The U.S. Treasury Department on Thursday announced that it’s taking steps to regulate cryptocurrency markets and transactions. China has already been cracking down on the sector since 2017.
The analysts also noted the influence of “confusing” communications from electric vehicle maker Tesla. The company previously said it would accept bitcoin as a form of payment for its cars before CEO Elon Musk tweeted last week that the firm has “suspended” vehicle purchases with the cryptocurrency over environmental concerns.
Gold: The better portfolio stabilizer
The analysts also questioned the comparisons often made between gold and bitcoin due to the gap in volatility as well as magnitude of their price movements.

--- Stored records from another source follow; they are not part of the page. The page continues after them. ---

(* ===== verification/ProfileTheorems.v ===== *)
(** * The theorems about profiles and the default framework *)

From Stdlib Require Import ZArith Lia String.
From S2P Require Import Prelude K8s Types Resources FilterPlugins FilterTheorems Float64 ScorePlugins Runtime.
From S2P Require Import RuntimeTheorems GenericScheduler GenericSchedulerTheorems Webhook Profile.
From S2P Require Rsp RspTheorems BinPack.

(** ** Profiles *)

Lemma foldl_append_fmap {A B} (f : A -> B) (l : list A) acc :
  foldl (fun acc x => acc ++ [f x]) acc l = acc ++ (f <$> l).
Proof.
  revert acc. induction l as [|x l IH]; intros acc; simpl; [by rewrite app_nil_r|].
  by rewrite IH, <- app_assoc.
Qed.

Lemma foldl_union_names (l : list ProfilePlugin) (s : gset string) k :
  k ∈ foldl (fun s p => {[pp_Name p]} ∪ s) s l <-> k ∈ s \/ k ∈ pp_Name <$> l.
Proof.
  revert s. induction l as [|p l IH]; intros s; simpl.
  - split; [by left|intros [?|?%elem_of_nil]; done].
  - rewrite IH, elem_of_union, elem_of_singleton. simpl. rewrite elem_of_cons. tauto.
Qed.

Lemma reconcileExtPoint_value enabled ps :
  reconcileExtPoint enabled ps =
  (if decide ("*"%string ∈ pp_Name <$> ps_Disabled ps) then []
   else filter (fun e => e ∉ pp_Name <$> ps_Disabled ps) enabled) ++ (pp_Name <$> ps_Enabled ps).
Proof.
  unfold reconcileExtPoint. rewrite foldl_append_fmap. f_equal.
  assert (Hin : forall k, k ∈ foldl (fun s p => {[pp_Name p]} ∪ s) (∅ : gset string) (ps_Disabled ps) <->
    k ∈ pp_Name <$> ps_Disabled ps).
  { intros k. rewrite foldl_union_names. set_solver. }
  set (disabled := foldl _ _ _) in *. clearbody disabled.
  case_bool_decide as Hs; rewrite Hin in Hs; case_decide; try done. simpl.
  rewrite foldl_append_filter. simpl. apply list_filter_iff. intros e.
  by rewrite negb_true_iff, bool_decide_eq_false, Hin.
Qed.

(** A profile removes the disabled plugins of an extension point, all of
    them for the name "*", keeps the order of the others and appends the
    enabled ones. *)
Theorem reconcileExtPoint_spec enabled ps :
  reconcileExtPoint enabled ps =
  (if decide ("*"%string ∈ pp_Name <$> ps_Disabled ps) then []
   else filter (fun e => e ∉ pp_Name <$> ps_Disabled ps) enabled) ++ (pp_Name <$> ps_Enabled ps).
Proof. apply reconcileExtPoint_value. Qed.

(** ** Initialisation of the framework *)

Section Create.
Context `{K : Kubernetes} `{R : GoRuntime} `{F : FloatRuntime} {Handle : Type}.
Context (now : string -> Time) (fmt : gmap string ResourceList -> string).

(** A factory that returns [p]. *)
Definition constant (p : Plugin) : PluginFactory Handle := fun _ => inl p.

Definition inTree : gmap string Plugin := list_to_map (inTreePlugins now fmt).

Lemma inTreeRegistry_constant : inTreeRegistry now fmt = constant <$> inTree.
Proof using Type.
  unfold inTreeRegistry, inTree. rewrite <- list_to_map_fmap. f_equal.
Qed.

Lemma registerWebhooks_Merge (r : gmap string (PluginFactory Handle)) l :
  registerWebhooks r l = Merge_loop r (prod_map id constant <$> l).
Proof using Type.
  revert r. induction l as [|[n p] l IH]; intros r; [done|].
  cbn [registerWebhooks fmap list_fmap Merge_loop prod_map]. change (fun _ => inl p) with (constant p). cbn [id fst snd].
  destruct (Register r n (constant p)) as [r' [e|]]; [done|]. apply IH.
Qed.

Lemma webhookPluginRegistry_ok (wh : gmap string Plugin) :
  webhookPluginRegistry wh = (constant <$> wh, None).
Proof using Type.
  unfold webhookPluginRegistry. rewrite registerWebhooks_Merge. apply Merge_loop_spec.
  - rewrite <- list_fmap_compose. change (fst ∘ prod_map id constant) with (@fst string Plugin).
    apply NoDup_range_map_fst.
  - split; [intros k _; exact (lookup_empty (M := gmap string) k)|]. rewrite (map_empty_union (M := gmap string)).
    rewrite (list_to_map_fmap constant (range_map wh)). f_equal.
    rewrite (list_to_map_proper (range_map wh) (map_to_list wh));
      [by rewrite list_to_map_to_list|apply NoDup_range_map_fst|apply range_map_perm].
Qed.

(** The enabled plugins are the initialised ones. *)
Lemma initPlugins_constant (l : list (string * Plugin)) handle ep m :
  initPlugins (prod_map id constant <$> l) handle ep m =
  inl (foldl (fun m e => if IsPluginEnabled ep e.1 then <[e.1 := e.2]> m else m) m l).
Proof using Type.
  revert m. induction l as [|[n p] l IH]; intros m; [done|]. simpl.
  destruct (IsPluginEnabled ep n); simpl; apply IH.
Qed.

Lemma range_map_fmap_constant (all : gmap string Plugin) :
  exists l, range_map (constant <$> all) = prod_map id constant <$> l /\ NoDup l.*1 /\
     forall n p, (n, p) ∈ l <-> all !! n = Some p.
Proof using Type.
  pose proof (range_map_perm _ (constant <$> all)) as Hp. rewrite map_to_list_fmap in Hp.
  apply Permutation_map_inv in Hp as (l & Hl & Hp). exists l. split_and!.
  - rewrite Hl. apply map_ext. by intros [n p].
  - rewrite <- Hp. apply NoDup_fst_map_to_list.
  - intros n p. rewrite <- Hp. apply elem_of_map_to_list.
Qed.

Lemma initPlugins_spec (all : gmap string Plugin) handle ep :
  exists m, initPlugins (range_map (constant <$> all)) handle ep ∅ = inl m /\
     forall n, m !! n = if IsPluginEnabled ep n then all !! n else None.
Proof using Type.
  destruct (range_map_fmap_constant all) as (l & -> & Hnd & Hl). rewrite initPlugins_constant.
  eexists. split; [done|]. intros n.
  rewrite (foldl_point_list (S := gmap string Plugin) (fun (m : gmap string Plugin) k => m !! k)
    (fun k o p => if IsPluginEnabled ep k then Some p else o)); [|
    intros s k v n'; simpl; destruct (IsPluginEnabled ep k), (decide (n' = k)) as [->|Hne];
      rewrite ?lookup_insert_eq, ?lookup_insert_ne by done; done|done].
  rewrite lookup_empty. destruct (list_to_map l !! n) as [p|] eqn:Hn.
  - apply elem_of_list_to_map_2, Hl in Hn. rewrite Hn. done.
  - destruct (all !! n) as [p|] eqn:Hp; [|by destruct (IsPluginEnabled ep n)].
    apply Hl in Hp. by rewrite (elem_of_list_to_map_1 l n p Hnd Hp) in Hn.
Qed.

Some investors have argued that the cryptocurrency is a potential competitor to gold as a store of value.
Since the start of the year, spot gold has fallen about 1.2%. In a similar period, bitcoin is still up around 38% despite its recent drop.
The only potential reward to investors in Bitcoin and gold is from their positive price movement, which is essentially the only thing they have in common, apart from their ability to trigger rush buying.
Authorities in 2020 injected record liquidity into economies globally as a means of keeping financial markets afloat as the world fought to limit the damage wrought by the Covid pandemic.
But without generating any yield on their own, “the only potential reward to investors in Bitcoin and gold is from their positive price movement, which is essentially the only thing they have in common, apart from their ability to trigger rush buying,” the analysts said.
For its part, Societe Generale currently assigns a 5% direct weighting to gold in its multi-asset portfolio as a stabilizer.
In the case of rising inflation, gold can “partially offset capital losses on bonds,” the analysts said. Furthermore, gold also has a “protective role in partially offsetting losses” on stocks in the events of either runaway inflation or a return to deflation.
“History shows that over time the price of gold closely tracks real bond yields,” the analysts said. “Also, the price ratio of copper (the most cyclical metal) to gold (the most defensive) has proved a neat model for anticipating higher US Treasury yields.”